With a keyboard stroke, the technician freezes the image, then uses a mouse to circle various parts, apparently measuring them against each other. If I squint, it does sort of look like a misshapen head on one side, and a much smaller, even more misshapen body on the other.
Actually, it looks like she’s going to be giving birth to a gummy bear.
“Okay! This looks good!” the doctor finally affirms.
“Is it… all right? Is my baby all right?” Landry asks in a trembling voice.
The sound startles me. My baby. Is that really what she said? Is it already so settled in her mind?
“Well, you’re still quite early along. But everything looks very normal to me,” the doctor smiles, squeezing Landry’s hand sympathetically. “You’re right at thirteen weeks. You have a regular doctor? Midwife?”
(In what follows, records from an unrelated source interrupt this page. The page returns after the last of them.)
Definition zero_job : Job (RepositoryConfig := unit) (MongoDBVersion := string) :=
  {| Name := EmptyString; Distro := mkDistro EmptyString EmptyString; Conf := tt;
     Output := ∅; JobType_ := mkJobType EmptyString 0; Version := EmptyString;
     Arch := EmptyString; Profile := EmptyString; WorkSpace := EmptyString;
     PackagePaths := []; DryRun := false; release := None; Errors := [] |}.

Definition rpm_job (dry : bool) : Job (RepositoryConfig := unit) (MongoDBVersion := string) :=
  {| Name := "build-rpm-repo.4"; Distro := mkDistro "rhel7" "repo.example.org"; Conf := tt;
     Output := ∅; JobType_ := mkJobType "build-rpm-repo" 0; Version := "3.2.7";
     Arch := "x86_64"; Profile := "default"; WorkSpace := "/build";
     PackagePaths := ["/build/server.rpm"]; DryRun := dry; release := Some "3.2.7";
     Errors := [] |}.

Definition three_dirs : list string := ["repo/x86_64"; "repo/i386"; "repo/arm64"].

Definition start (dry : bool) : St (W := nat) :=
  {| job := rpm_job dry; world := 0%nat; wg := 3; trace := [] |}.

(** A signer that refuses. *)
Definition failing_signFile (j : Job (RepositoryConfig := unit) (MongoDBVersion := string))
    (fileName extension : string) (overwrite : bool) (runs : nat)
    : option error * nat :=
  (Some (errors_New "notary: access denied"), runs).

Definition stub_link (j : Job (RepositoryConfig := unit) (MongoDBVersion := string))
    (dir : string) (runs : nat) : option error * nat :=
  (None, S runs).

(** An indexer that depends on the machine: it fails when two subprocesses
    have run before it, whatever the tree, and prints a line otherwise. *)
Definition flaky_exec (args : list string) (runs : nat)
    : (string * option error) * nat :=
  match last args with
  | Some dir =>
      if Nat.eqb runs 2
      then (("createrepo: cannot allocate memory", Some (errors_New "exit status 1")),
            S runs)
      else (("Saving Primary metadata for " +:+ dir, None), S runs)
  | None => ((EmptyString, Some (errors_New "exit status 2")), S runs)
  end.

(** Some order in which Go may run the three pipelines. *)
Definition mixed_schedule : list nat :=
  [2; 0; 1; 1; 0; 2; 2; 0; 1; 0; 2; 0; 2; 1; 0; 2; 0; 2; 0; 2; 1]%nat.

(** A machine with a signer and an index builder that count their runs and
    keep a log. *)
Definition logged_exec (args : list string) (w : Journaled nat)
    : (string * option error) * Journaled nat :=
  ((strings_Join args " ", None), mkJournaled (S (acted_on w)) (journal w)).

Definition logged_sign (j : Job (RepositoryConfig := unit) (MongoDBVersion := string))
    (fileName extension : string) (overwrite : bool) (w : Journaled nat)
    : option error * Journaled nat :=
  (None, mkJournaled (S (acted_on w)) (journal w)).
(** [normalizeResponseText], lines 37-45. *)
Definition normalizeResponseText (text : value) : completion jsstring :=
  normalized <- method (or_else text (str [])) trim ;;
  let normalized :=
    if test_content normalized
    then strip_last QUOTE (replace_content normalized)
    else normalized in
  let normalized :=
    replace_escape LETTER_t TAB (replace_escape LETTER_n NEWLINE normalized) in
  Normal (trim normalized).

(** [s.replace(/^System guidance applied:\s*/i, '')] *)
Definition replace_guidance_label (s : jsstring) : jsstring :=
  let label := js "System guidance applied:" in
  if startsWith_ci label s
  then drop_while is_ws (skipn (len label) s)
  else s.

(** What [handleSubmit] puts in the assistant message. *)
Record AnswerParts : Type := {
  content : jsstring;
  systemGuidance : value
}.

(** [rawAnswer.split('---').map(seg => seg.trim()).filter(Boolean)] *)
Definition guidanceSegments (rawAnswer : jsstring) : list jsstring :=
  filter nonempty (List.map trim (split (js "---") rawAnswer)).

(** [handleSubmit], lines 159-170: from [response.data.answer] to the
    [content] and [systemGuidance] of the assistant message. *)
Definition handleSubmit_answer (answer : value) : completion AnswerParts :=
  let rawAnswer := or_else answer (str []) in
  mainContent <- normalizeResponseText rawAnswer ;;
  segs <- method rawAnswer guidanceSegments ;;
  if (1 <? length segs)%nat
  then
    mainContent <- normalizeResponseText (index segs 0) ;;
    let guidanceCandidate := join (js " --- ") (tl segs) in
    guidance <- normalizeResponseText
                  (str (replace_guidance_label guidanceCandidate)) ;;
    Normal {| content := mainContent; systemGuidance := str guidance |}
  else
    Normal {| content := mainContent; systemGuidance := undefined |}.

End AskAI.

(* ================================================================== *)
(** * utils/api.ts (deploy-frontend.sh, lines 118-227)                 *)
(* ================================================================== *)

Module Api.
Import JsString JsValue.
Local Open Scope completion_scope.

Definition SLASH : code_unit := 47%N.

(** The [<base>] element, if the document has one; [href] is its
    attribute, if it has one. *)
Record Element : Type := { href : option jsstring }.

(** [baseTag.getAttribute('href')]: [null] when the attribute is absent. *)
Definition getAttribute_href (e : Element) : value :=
  match href e with
  | Some s => str s
  | None => null
  end.

(** What the module reads from its surroundings: [process.env],
    [window.location.pathname] and [document.querySelector('base')]. *)
Record Env : Type := {
  REACT_APP_API_BASE_URL : value;
  PUBLIC_URL : value;
  pathname : jsstring;
  querySelector_base : option Element
}.

(** Line 127. *)
Definition APP_ROUTES : list jsstring :=
  [js ""; js "login"; js "ask-ai"; js "uploads"; js "reports";
   js "dashboard"].

(** [array.includes(x)] *)
Definition includes (array : list jsstring) (x : jsstring) : bool :=
  existsb (str_eqb x) array.

(** [array.findIndex(p)]: [-1] when no element satisfies [p]. *)
Fixpoint findIndex (p : jsstring -> bool) (array : list jsstring) : Z :=
  match array with
  | [] => (-1)%Z
  | x :: rest =>
      if p x then 0%Z
      else let i := findIndex p rest in
           if (i <? 0)%Z then (-1)%Z else (i + 1)%Z
  end.

(** [array.slice(0, n)] for [n >= 0]. *)
Definition slice_0 (n : Z) (array : list jsstring) : list jsstring :=
  firstn (Z.to_nat n) array.

(** [pathname.replace(/^\/+|\/+$/g, '')]: the run of slashes at the
    start and the run of slashes at the end are removed. *)
Definition strip_slashes (s : jsstring) : jsstring :=
  drop_while_end (cu_eqb SLASH) (drop_while (cu_eqb SLASH) s).

(** [part => part && part !== 'index.html'] *)
Definition keep_part (part : jsstring) : bool :=
  nonempty part && negb (str_eqb part (js "index.html")).

(** [cleanPath.split('/').filter(...)], lines 138-139. *)
Definition pathParts_of (pathname : jsstring) : list jsstring :=
  let cleanPath := strip_slashes pathname in
  filter keep_part (split (js "/") cleanPath).

(** [part => APP_ROUTES.includes(part.toLowerCase())] *)
Definition is_route (part : jsstring) : bool :=
  includes APP_ROUTES (toLowerCase part).

(** Lines 157-163: the base path in front of a later route name. *)
Definition before_route (pathParts : list jsstring) : option jsstring :=
  if (1 <? length pathParts)%nat
  then
    let routeIndex := findIndex is_route pathParts in
    if (0 <? routeIndex)%Z
    then Some (js "/" ++ join (js "/") (slice_0 routeIndex pathParts))
    else None
  else None.

(** Lines 168-175: the base path of the [<base>] element. *)
Definition from_base_tag (env : Env) : completion (option jsstring) :=
  match querySelector_base env with
  | Some baseTag =>
      if truthy (getAttribute_href baseTag)
      then
        let baseHref := or_else (getAttribute_href baseTag) (str []) in
        if negb (strict_eq baseHref (str (js "/")))
        then
          absolute <- method baseHref (startsWith (js "/")) ;;
          if (absolute : bool)
          then
            basePath <- method baseHref (strip_last SLASH) ;;
            if truthy (str basePath)
            then Normal (Some basePath)
            else Normal None
          else Normal None
        else Normal None
      else Normal None
  | None => Normal None
  end.

(** The [try] block of [detectBasePath], lines 136-175: [Some r] when a
    [return r] is reached, [None] when the block runs to its end. *)
Definition detectBasePath_try (env : Env) : completion (option jsstring) :=
  let pathParts := pathParts_of (pathname env) in
  if (length pathParts =? 0)%nat
  then Normal (Some [])
  else
    firstPart <- method (index pathParts 0) toLowerCase ;;
    if negb (includes APP_ROUTES firstPart)
    then Normal (Some (js "/" ++ to_string (index pathParts 0)))
    else
      match before_route pathParts with
      | Some r => Normal (Some r)
      | None => from_base_tag env
      end.

(** [detectBasePath], lines 134-182: an exception is caught and logged,
    and the function then returns [''] like when nothing was found. *)
Definition detectBasePath (env : Env) : jsstring :=
  match detectBasePath_try env with
  | Normal (Some r) => r
  | Normal None => []
  | Throw _ => []
  end.

(** [getApiBaseUrl], lines 187-211. *)
Definition getApiBaseUrl (env : Env) : completion jsstring :=
  if truthy (REACT_APP_API_BASE_URL env)
  then
    apiUrl <- method (REACT_APP_API_BASE_URL env) trim ;;
    let cleanUrl :=
      if endsWith (js "/") apiUrl then slice_0_minus1 apiUrl else apiUrl in
    Normal (if endsWith (js "/api") cleanUrl
            then cleanUrl
            else cleanUrl ++ js "/api")
  else
    let publicUrl := or_else (PUBLIC_URL env) (str []) in
    if truthy publicUrl && negb (strict_eq publicUrl (str (js "/")))
    then
      slash <- method publicUrl (endsWith (js "/")) ;;
      cleanBase <- (if (slash : bool)
                    then method publicUrl slice_0_minus1
                    else Normal (to_string publicUrl)) ;;
      Normal (cleanBase ++ js "/api")
    else
      let basePath := detectBasePath env in
      Normal (basePath ++ js "/api").

End Api.

(* ================================================================== *)
(** * Predicates and reference functions used by the statements        *)
(* ================================================================== *)

Module Props.
Import JsString JsValue.

(** The string contains the two code units backslash, [letter] next to
    each other. *)
Fixpoint has_escape (letter : code_unit) (s : jsstring) : bool :=
  match s with
  | c1 :: ((c2 :: _) as tl) =>
      (cu_eqb c1 92%N && cu_eqb c2 letter) || has_escape letter tl
  | _ => false
  end.

(** Both escapes that [normalizeResponseText] rewrites, one after the
    other. *)
Definition unescape (s : jsstring) : jsstring :=
  replace_escape AskAI.LETTER_t AskAI.TAB
    (replace_escape AskAI.LETTER_n AskAI.NEWLINE s).

(** The steps of [normalizeResponseText] that follow the first trim,
    on the trimmed text [z]. *)
Definition after_trim (z : jsstring) : jsstring :=
  trim (unescape (if AskAI.test_content z
                  then strip_last AskAI.QUOTE (AskAI.replace_content z)
                  else z)).

(** A code unit of Basic Latin that is neither a control nor a space. *)
Definition printable (c : code_unit) : Prop := (33 <= c <= 126)%N.

(** The wrapper clean-up read without a first trim: the marker and one
    optional quote are stripped from the input as it was received, then
    one trailing quote, then the escapes are replaced and the result is
    trimmed. *)
Definition unwrap_untrimmed (s : jsstring) : jsstring :=
  trim (unescape (strip_last AskAI.QUOTE (AskAI.replace_content s))).

(** The same steps after the first trim, as [normalizeResponseText] has
    them. *)
Definition unwrap_trimmed (s : jsstring) : jsstring :=
  trim (unescape (strip_last AskAI.QUOTE (AskAI.replace_content (trim s)))).

(** The deployment subpath a document declares: the [href] of its
    [<base>] element when that is absolute and not the root, without one
    trailing slash; nothing otherwise. *)
Definition declared_base (env : Api.Env) : jsstring :=
  match Api.querySelector_base env with
  | Some {| Api.href := Some h |} =>
      if startsWith (js "/") h && negb (str_eqb h (js "/"))
      then strip_last Api.SLASH h
      else []
  | _ => []
  end.

(** Tier 1 of [getApiBaseUrl] is not taken. *)
Definition no_override (env : Api.Env) : Prop :=
  truthy (Api.REACT_APP_API_BASE_URL env) = false.

(** Tier 2 of [getApiBaseUrl] is not taken: [PUBLIC_URL] is unset, empty
    or the root. *)
Definition no_public_url (env : Api.Env) : Prop :=
  truthy (Api.PUBLIC_URL env) = false \/
  Api.PUBLIC_URL env = str (js "/").

(** The segments of a page path that remain once the empty ones and
    [index.html] are dropped. *)
Definition retained_segments (pathname : jsstring) : list jsstring :=
  filter Api.keep_part (split (js "/") pathname).

End Props.

(* ================================================================== *)
(** * Further predicates on strings                                    *)
(* ================================================================== *)

Module Shape.
Import JsString JsValue.

(** No white space at either end: what [trim] would leave alone. *)
Definition trimmedb (s : jsstring) : bool :=
  match s with
  | [] => true
  | c :: _ => negb (is_ws c) && negb (is_ws (last s c))
  end.

(** The first code unit, if there is one, is not white space. *)
Definition head_ok (s : jsstring) : Prop :=
  match s with
  | [] => True
  | c :: _ => is_ws c = false
  end.

(** [s.includes(sub)] *)
Fixpoint contains (sub s : jsstring) : bool :=
  match s with
  | [] => startsWith sub []
  | _ :: s' => startsWith sub s || contains sub s'
  end.

(** What [normalizeResponseText] leaves behind: nothing to trim and no
    escape to replace. *)
Definition normal_form (s : jsstring) : Prop :=
  trimmedb s = true /\
  Props.has_escape AskAI.LETTER_n s = false /\
  Props.has_escape AskAI.LETTER_t s = false.

(** A path segment as [detectBasePath] keeps it. *)
Definition segment (part : jsstring) : Prop :=
  part <> [] /\ part <> js "index.html" /\ ~ In Api.SLASH part.

End Shape.

(* ================================================================== *)
(** * pages/AskAI.tsx: loading the analysis presets                    *)
(* ================================================================== *)

Module Prompts.
Import JsString JsValue.
Local Open Scope completion_scope.

Section Payload.

(** The numbers of a payload; the code only ever tests whether one is
    truthy (neither zero nor NaN). *)
Variable number : Type.
Variable number_truthy : number -> bool.

(** A value as typed [any]: what [JSON.parse] produces, and [undefined]
    for a property that is not there.  An object lists its properties;
    the first binding of a name counts. *)
#[local] Unset Elimination Schemes.
Inductive any : Type :=
| AUndefined
| ANull
| ABool (b : bool)
| ANum (n : number)
| AStr (s : jsstring)
| AArr (items : list any)
| AObj (fields : list (jsstring * any)).
#[local] Set Elimination Schemes.

(** [ToBoolean] *)
Definition any_truthy (v : any) : bool :=
  match v with
  | AUndefined | ANull => false
  | ABool b => b
  | ANum n => number_truthy n
  | AStr s => nonempty s
  | AArr _ | AObj _ => true
  end.

Fixpoint lookup (key : jsstring) (fields : list (jsstring * any)) : any :=
  match fields with
  | [] => AUndefined
  | (k, v) :: rest => if str_eqb k key then v else lookup key rest
  end.

(** [v.key] for a property name that no built-in prototype defines
    ([prompts], [is_active], [id], [title], [description]): a
    [TypeError] on [undefined] and [null], [undefined] on a value that
    is not an object or lacks the property. *)
Definition get (v : any) (key : jsstring) : completion any :=
  match v with
  | AUndefined | ANull => Throw TypeError
  | AObj fields => Normal (lookup key fields)
  | _ => Normal AUndefined
  end.

(** [v?.key] *)
Definition get_opt (v : any) (key : jsstring) : any :=
  match v with
  | AObj fields => lookup key fields
  | _ => AUndefined
  end.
Landry nods. Another surprise. She’s been going to an obstetrician? What else has she been keeping from me?
The technician switches off the machine and Landry pulls her gown back down. The doctor marks on the clipboard and hangs it on the back of the bed.
“The nurse will be in to talk to you shortly,” she explains. “I don’t see any reason we need to keep you here. If you’re feeling all right, you can go home tonight, if you like?”
Landry nods enthusiastically. “Yes, my sister’s here. She’ll take care of me.”
“All right then. I’ll get your paperwork finished right away.”
When the door closes, Landry finally looks up at me.
“I’m so sorry,” she begins to whisper.
“Well, no way!” I cut her off. “You don’t have anything to be sorry for. Nothing at all. Please don’t do that. Everything is going to be okay, Landry, okay? Everything. It will be all right.”
Landry’s eyes flicker down and I see that the ultrasound technician left her a small piece of paper with a printout of the grainy image from the machine. I don’t entirely understand what she’s looking at, but Landry is looking at it with such intensity it is startling. She looks completely in love. She looks like she is really committed to this.
“I don’t have any reception in here,” I explain softly, glancing at my cell phone. “I’m going to go out to the lobby and see about getting us a Lyft or a taxi, okay?”
She nods, not taking her eyes off the ultrasound picture. I just take a deep breath and head out, following the blue line back to where we came from. Nurses and visitors all offer me the same cautious, sympathetic smile. You never know why you are seeing someone in a hospital. Could be tragic. Could be a near miss. Could be anything.